Executing this code gives us some more disturbing results, although they may not appear that way at first. Here's my output:

1 2 3 4 5 6 7 8 9 10 Elapsed Time: 0 ms

So what's wrong with that, you ask? Well, what should the put method do? If you first put an object into a Hashtable using a specific key and then put a new value into the Hashtable using a key that is equal to that one, the original value should be replaced with this new one. That's notwhat's happening here. Instead, our Hashtable is treating our keys as if they're all unequal. Eek! This is the same result you could expect if you were to override equals without overriding hashCode. Here's the output we should get, assuming we have a good hashCode method:

10 10 10 10 10 10 10 10 10 10 Elapsed Time: 0 ms

Inefficient hashCodes

Okay, one more thing to go over. What happens if we have a valid hashCode, but the values aren't very distinct. In this case, I'm going to hold to requirements 1 and 2, but I'm going to ignore requirement 3 entirely. Let's modify MyObject.hashCode() and our main method to look like this:

public int hashCode() { return 0; } public static void main(String[] args) { Hashtable h = new Hashtable(); MyObject[] keys = new MyObject[10000]; for ( int i = 0; i < 10000; i++ ) { keys[i] = new MyObject(i); } for ( int i = 0; i < 10000; i++ ) { h.put(keys[i], Integer.toString(i+1)); } long startTime = new Date().getTime(); for ( int i = 0; i < 10000; i++ ) { h.get(keys[i]); } long endTime = new Date().getTime(); System.out.println("Elapsed Time: " + (endTime - startTime) + " ms"); }

Note that this is a valid hashCode method. It always returns the same value for a given object, assuming that nothing used in the equals method changes (not that it cares anything about that). It also returns the same value for two objects that are "equal." What it doesn't do is return a different value for objects that are not equal. It always returns the same value. This is a valid hashCode but, as this example will show, an inefficient one. Executing this 5 times using this new hashCode method, I get this output:

Elapsed Time: 7016 Elapsed Time: 7125 Elapsed Time: 7297 Elapsed Time: 7047 Elapsed Time: 7218

That gives me an average time of 7140.6 - roughly 7 seconds. By executing my original hashCode method and execute the same main method, I got this output:

Elapsed Time: 16 Elapsed Time: 16 Elapsed Time: 16 Elapsed Time: 15 Elapsed Time: 16

That's an average of about 16 millseconds - a far cry from the 7 seconds we saw earlier! We're seeing a dramatic increase in the amount of time required to retrieve objects from our Hashtable using the poor hashCode method. The reason for this is that, with every key object having the same hashCode, our Hashtable has no choice but to index every value under the same hashCode. In such a case, we've got everything in one long list and our Hashtable does us no good at all - we might as well have stored the objects in an ArrayList.

Summary

Hopefully you see the importance of creating a valid hashCode for any objects you're using. Whenever creating your own hashCode method, it's important to remember the 3 rules. I've listed them here in a summarized format; refer to the API Spec for full details.

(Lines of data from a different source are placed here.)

(** * action_ws: pick_and_place and tacbot demo nodes

    A shallow embedding of the three source files of the workspace:
    - [pick_and_place/include/manipulability_measures.h]
    - [pick_and_place/src/pick_and_place_node.cpp]
    - [tacbot/src/plan_and_execute.cpp]

    C++ [double] is Rocq's primitive binary64 [float]; [std::size_t] and
    [Eigen::Index] are [Z] with the conversion between them written out;
    a call into ROS, MoveIt or another collaborator that is not part of the
    workspace is an event appended to a log, and what the collaborator
    answers is a field of an environment record the programs are run in. *)

From Stdlib Require Import ZArith List Bool String Lia PrimFloat.
Import ListNotations.
Set Warnings "-inexact-float".
Local Open Scope Z_scope.

(** ** Option as the error monad of partial C++ operations *)

Definition obind {A B : Type} (o : option A) (k : A -> option B) : option B :=
  match o with
  | Some a => k a
  | None => None
  end.

Notation "'do' x <- o ; k" := (obind o (fun x => k))
  (at level 10, x name, o at level 100, k at level 200).

(** ** Eigen: dynamic matrices of doubles *)

Module Eigen.

(** [Eigen::Index] is [std::ptrdiff_t]: 64 bits, signed. *)
Definition Index_max : Z := 2 ^ 63.

(** [std::size_t] is 64 bits, unsigned. *)
Definition size_t_max : Z := 2 ^ 64.

(** The implicit conversion of a [std::size_t] argument to [Eigen::Index]:
    values from [2^63] on wrap to negative numbers. *)
Definition to_Index (i : Z) : Z :=
  if i <? Index_max then i else i - size_t_max.

(** [Eigen::MatrixXd]: the run-time dimensions and the coefficients,
    stored column after column (Eigen's default storage order). *)
Record MatrixXd : Type := mkMatrixXd {
  m_rows : Z;
  m_cols : Z;
  m_data : list float
}.

(** The default constructor allocates nothing: a 0 x 0 matrix. *)
Definition MatrixXd_default : MatrixXd := mkMatrixXd 0 0 [].

(** What every matrix built by Eigen satisfies. *)
Definition wf (m : MatrixXd) : Prop :=
  0 <= m_rows m /\ 0 <= m_cols m /\ m_cols m < Index_max /\
  Z.of_nat (List.length (m_data m)) = m_rows m * m_cols m.

Definition in_range (m : MatrixXd) (row col : Z) : bool :=
  (0 <=? row) && (row <? m_rows m) && (0 <=? col) && (col <? m_cols m).

(** [operator()(row, col)]: the coefficient at [row + col * rows] of the
    storage. Outside the dimensions the access is not defined (Eigen
    asserts there in a debug build and reads whatever the address holds
    otherwise): [None]. *)
Definition coeff (m : MatrixXd) (row col : Z) : option float :=
  if in_range m row col
  then nth_error (m_data m) (Z.to_nat (row + col * m_rows m))
  else None.

(** Column [col] of the matrix, top to bottom. *)
Definition column (m : MatrixXd) (col : Z) : list float :=
  firstn (Z.to_nat (m_rows m)) (skipn (Z.to_nat (col * m_rows m)) (m_data m)).
Lemma run_between (xs : list R) (lo hi : R) :
  forall g : OnePole.t R,
    OnePole.a0 g = 1 - OnePole.b1 g ->
    0 <= OnePole.b1 g <= 1 ->
    lo <= OnePole.y0 g <= hi ->
    Forall (fun x => lo <= x <= hi) xs ->
    Forall (fun o => lo <= o <= hi) (fst (OnePole_run g xs)) /\
    lo <= OnePole.y0 (snd (OnePole_run g xs)) <= hi.
Proof.
  induction xs as [| x xs IH]; intros g Ha Hb Hy Hxs; cbn [OnePole_run fst snd].
  - split; [constructor | exact Hy].
  - inversion Hxs as [| ? ? Hx Hrest]; subst.
    pose proof (Process_between g x lo hi Ha Hb Hy Hx) as Hout.
    destruct (IH (snd (OnePole.Process g x))) as [Houts Hfin];
      try assumption.
    split; [constructor; assumption | exact Hfin].
Qed.

(** Retained output after [n] calls with the same sample [v]. *)
Lemma feed_const_closed_form (n : nat) (v : R) :
  forall g : OnePole.t R,
    OnePole.a0 g = 1 - OnePole.b1 g ->
    OnePole.y0 (OnePole.feed n g v)
    = v + OnePole.b1 g ^ n * (OnePole.y0 g - v).
Proof.
  induction n as [| n IH]; intros g Hg; cbn [OnePole.feed].
  - cbn; ring.
  - rewrite IH by (cbn; exact Hg).
    cbn; rewrite Hg; ring.
Qed.

(** With gains [a0 = 0], [b1 = 1] a call changes nothing. *)
Lemma Process_hold (g : OnePole.t R) (x : R) :
  OnePole.a0 g = 0 -> OnePole.b1 g = 1 ->
  OnePole.Process g x = (OnePole.y0 g, g).
Proof.
  destruct g as [[y] a b]; cbn; intros -> ->.
  unfold OnePole.Process, OnePole.set_y0, OnePole.y0; cbn.
  replace (0 * x + 1 * y) with y by ring.
  reflexivity.
Qed.

End OnePoleScalar.

(** X4.  No overshoot, in exact real arithmetic: on a scalar filter
    configured with a positive cutoff and sample rate, if the retained
    output and every sample lie in [[lo, hi]], so does every value
    [Process] returns and the output retained at the end. *)
Theorem OnePole_outputs_bounded
    (this : OnePole.t R) (fc fs lo hi : R) (xs : list R) :
  0 < fc -> 0 < fs ->
  lo <= OnePole.GetValue this <= hi ->
  Forall (fun x => lo <= x <= hi) xs ->
  let r := OnePole_run (OnePole.SetFc this fc fs) xs in
  Forall (fun o => lo <= o <= hi) (fst r) /\
  lo <= OnePole.GetValue (snd r) <= hi.
Proof.
  intros Hfc Hfs Hy Hxs r; subst r.
  pose proof (OnePole_feedback_range fc fs Hfc Hfs) as [H0 H1].
  apply run_between; try assumption.
  - reflexivity.
  - cbn; lra.
Qed.

Lemma OnePole_outputs_bounded_witness :
  let r := OnePole_run (OnePole.SetFc (OnePole.OnePole0 0) 10 1000)
             [1; 0; 1] in
  Forall (fun o => 0 <= o <= 1) (fst r) /\
  0 <= OnePole.GetValue (snd r) <= 1.
Proof.
  apply (OnePole_outputs_bounded (OnePole.OnePole0 0) 10 1000 0 1 [1; 0; 1]);
    [lra | lra | cbn; lra | repeat constructor; lra].
Defined.
(** * toki: a fluent SQL statement builder (Go) -- shallow embedding

    Source files embedded here: [toki.go] (the [Builder], its chainable
    methods, [String], [Bind] and [convertPlaceholders]) and the file that
    declares [SQLExpression] and [Raw].

    Conventions of the embedding.
    - A Go [string] is a sequence of bytes: Rocq's [string] (a list of 8-bit
      [ascii]).  Go's [for _, c := range s] decodes UTF-8 on the fly; the
      decoder is modelled in [Module utf8].
    - A Go [int] is a 64-bit two's complement integer: a [Z] with the
      wrap-around written out ([int_wrap]).
    - A method with a pointer receiver that returns the receiver is a
      function [Builder -> Builder]; a method that also returns a value is a
      function into a pair; a method that can panic returns an [option].
    - A Go [map] is a [gmap]; the unspecified iteration order of [range] over
      a map is an explicit permutation of the map's entries.
    - Definitions keep the names of the source.  The methods [Set] and
      [String] are [Builder_Set] and [Builder_String] here, since [Set] is a
      sort and [String] a constructor of [string]. *)

From Stdlib Require Import ZArith Lia Ascii DecimalString DecimalPos DecimalZ FunInd.
From stdpp Require Import base list strings gmap.

Local Open Scope Z_scope.

(** ** Machine integers and bytes *)

(** Go's [int] on 64-bit platforms. *)
Definition int_min : Z := - 2 ^ 63.
Definition int_max : Z := 2 ^ 63 - 1.

(** The value an [int] computation yields after two's complement
    wrap-around. *)
Definition int_wrap (z : Z) : Z := (z + 2 ^ 63) mod 2 ^ 64 - 2 ^ 63.

(** [x++] on an [int]. *)
Definition int_incr (x : Z) : Z := int_wrap (x + 1).

(** The numeric value of a byte of a string. *)
Definition byte_val (a : ascii) : Z := Z.of_N (N_of_ascii a).

(** Go's conversion [byte(x)]: truncation to the low 8 bits. *)
Definition byte_trunc (z : Z) : Z := z mod 256.
(** C2. A record that is not a result record, a result record without a
    token, and a result record whose token is not pending leave the table
    of pending commands as it is and settle no promise. *)
Theorem unmatched_record_keeps_pending (record : MIRecord) (st : Session) :
  rtype record <> TResult \/
  token record = None \/
  (exists tok, token record = Some tok /\ pendingCommands st !! tok = None) ->
  pendingCommands (fst (handleMIRecord record st)) = pendingCommands st /\
  Forall (fun e => settles e = None) (snd (handleMIRecord record st)).
Proof.
  intros H. unfold handleMIRecord.
  destruct (rtype record) eqn:Hty.
  - destruct H as [H|[H|(tok & Htok & Hnone)]]; [congruence| |].
    + rewrite H. split; [reflexivity|constructor].
    + rewrite Htok, Hnone. split; [reflexivity|constructor].
  - destruct (class_is record "stopped").
    + split; [reflexivity|]. unfold handleStopped.
      destruct (_ || _); repeat constructor.
    + destruct (class_is record "running"); split; (reflexivity || constructor).
  - split; [reflexivity|constructor].
  - split; [reflexivity|constructor].
  - destruct (output record) as [o|]; [destruct (truthy o)|];
      (split; [reflexivity|repeat constructor]).
  - destruct (output record) as [o|]; [destruct (truthy o)|];
      (split; [reflexivity|repeat constructor]).
  - split; [reflexivity|constructor].
Qed.

Lemma unmatched_record_keeps_pending_witness :
  pendingCommands (fst (handleMIRecord Samples.console_record Samples.waiting))
    = pendingCommands Samples.waiting /\
  Forall (fun e => settles e = None)
         (snd (handleMIRecord Samples.console_record Samples.waiting)).
Proof.
  apply (unmatched_record_keeps_pending Samples.console_record Samples.waiting).
  left. discriminate.
Defined.

(** The stop reasons that [handleStopped] maps as the table says. *)
Lemma handleStopped_mapping (event : GDBStoppedEvent) (st : Session) :
  (reason event = "exited-normally" \/ reason event = "exited" ->
   handleStopped event st = [FxSendEvent TerminatedEvent]) /\
  (reason event = "breakpoint-hit" ->
   handleStopped event st = [FxSendEvent (StoppedEvent SBreakpoint (currentThreadId st))]) /\
  (reason event = "end-stepping-range" ->
   handleStopped event st = [FxSendEvent (StoppedEvent SStep (currentThreadId st))]) /\
  (reason event = "signal-received" ->
   handleStopped event st = [FxSendEvent (StoppedEvent SException (currentThreadId st))]).
Proof.
  unfold handleStopped.
  repeat split; intros H; [destruct H as [H|H]|..]; rewrite H; reflexivity.
Qed.

(** C6. The stop record with the reason [exited-signalled] is reported as
    a stop of kind pause, not as the end of the session: [handleStopped]
    compares the reason with [exited-normally] and [exited] only. *)
Theorem exited_signalled_reported_as_pause (st : Session) :
  parseLine 20 (lit "*stopped,reason='exited-signalled',signal-name='SIGSEGV'")
    = Some (Some Samples.signalled_record) /\
  handleMIRecord Samples.signalled_record st =
    (with_isRunning false st, [FxSendEvent (StoppedEvent SPause (currentThreadId st))]).
Proof. split; [vm_compute; reflexivity|reflexivity]. Qed.

(** C10. A stop record without a [reason] field gets the reason
    [signal-received] from [parseStoppedEvent], and is reported to the
    editor as a stop of kind exception. *)
Theorem reasonless_stop_is_exception (rs : list MIResult) (tok : option Z)
                                     (st : Session) :
  findResult (Some rs) "reason" = None ->
  reason (parseStoppedEvent rs) = "signal-received" /\
  handleMIRecord (mkRecord TExec tok (Some "stopped") (Some rs) None) st =
    (with_isRunning false st,
     [FxSendEvent (StoppedEvent SException (currentThreadId st))]).
Proof.
  intros Hnone.
  assert (Hreason : reason (parseStoppedEvent rs) = "signal-received").
  { unfold parseStoppedEvent. simpl. simpl in Hnone. rewrite Hnone. reflexivity. }
  split; [exact Hreason|].
  unfold handleMIRecord. simpl.
  unfold handleStopped. rewrite Hreason. reflexivity.
Qed.

Lemma reasonless_stop_is_exception_witness :
  reason (parseStoppedEvent [("thread-id", MIString "1")]) = "signal-received" /\
  handleMIRecord
    (mkRecord TExec None (Some "stopped") (Some [("thread-id", MIString "1")]) None)
    Samples.started =
    (with_isRunning false Samples.started,
     [FxSendEvent (StoppedEvent SException 1)]).
Proof.
  apply (reasonless_stop_is_exception [("thread-id", MIString "1")] None Samples.started).
  reflexivity.
Defined.

End SessionFacts.

(** ** Reconnection *)

Module SSHManagerFacts.
Import SSHManager.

1. The hashCode method must always return the same value (assuming the object has not changed) from one invocation to the next.
2. The hashCode for multiple "equal" objects must be identical.
3. The hashCodes for multiple "unequal" objects should be different, but it is not required.

With that knowledge, you should have a firm grasp on how to override hashCodes and make the most out of the Hashtable (and other Map classes) in Java.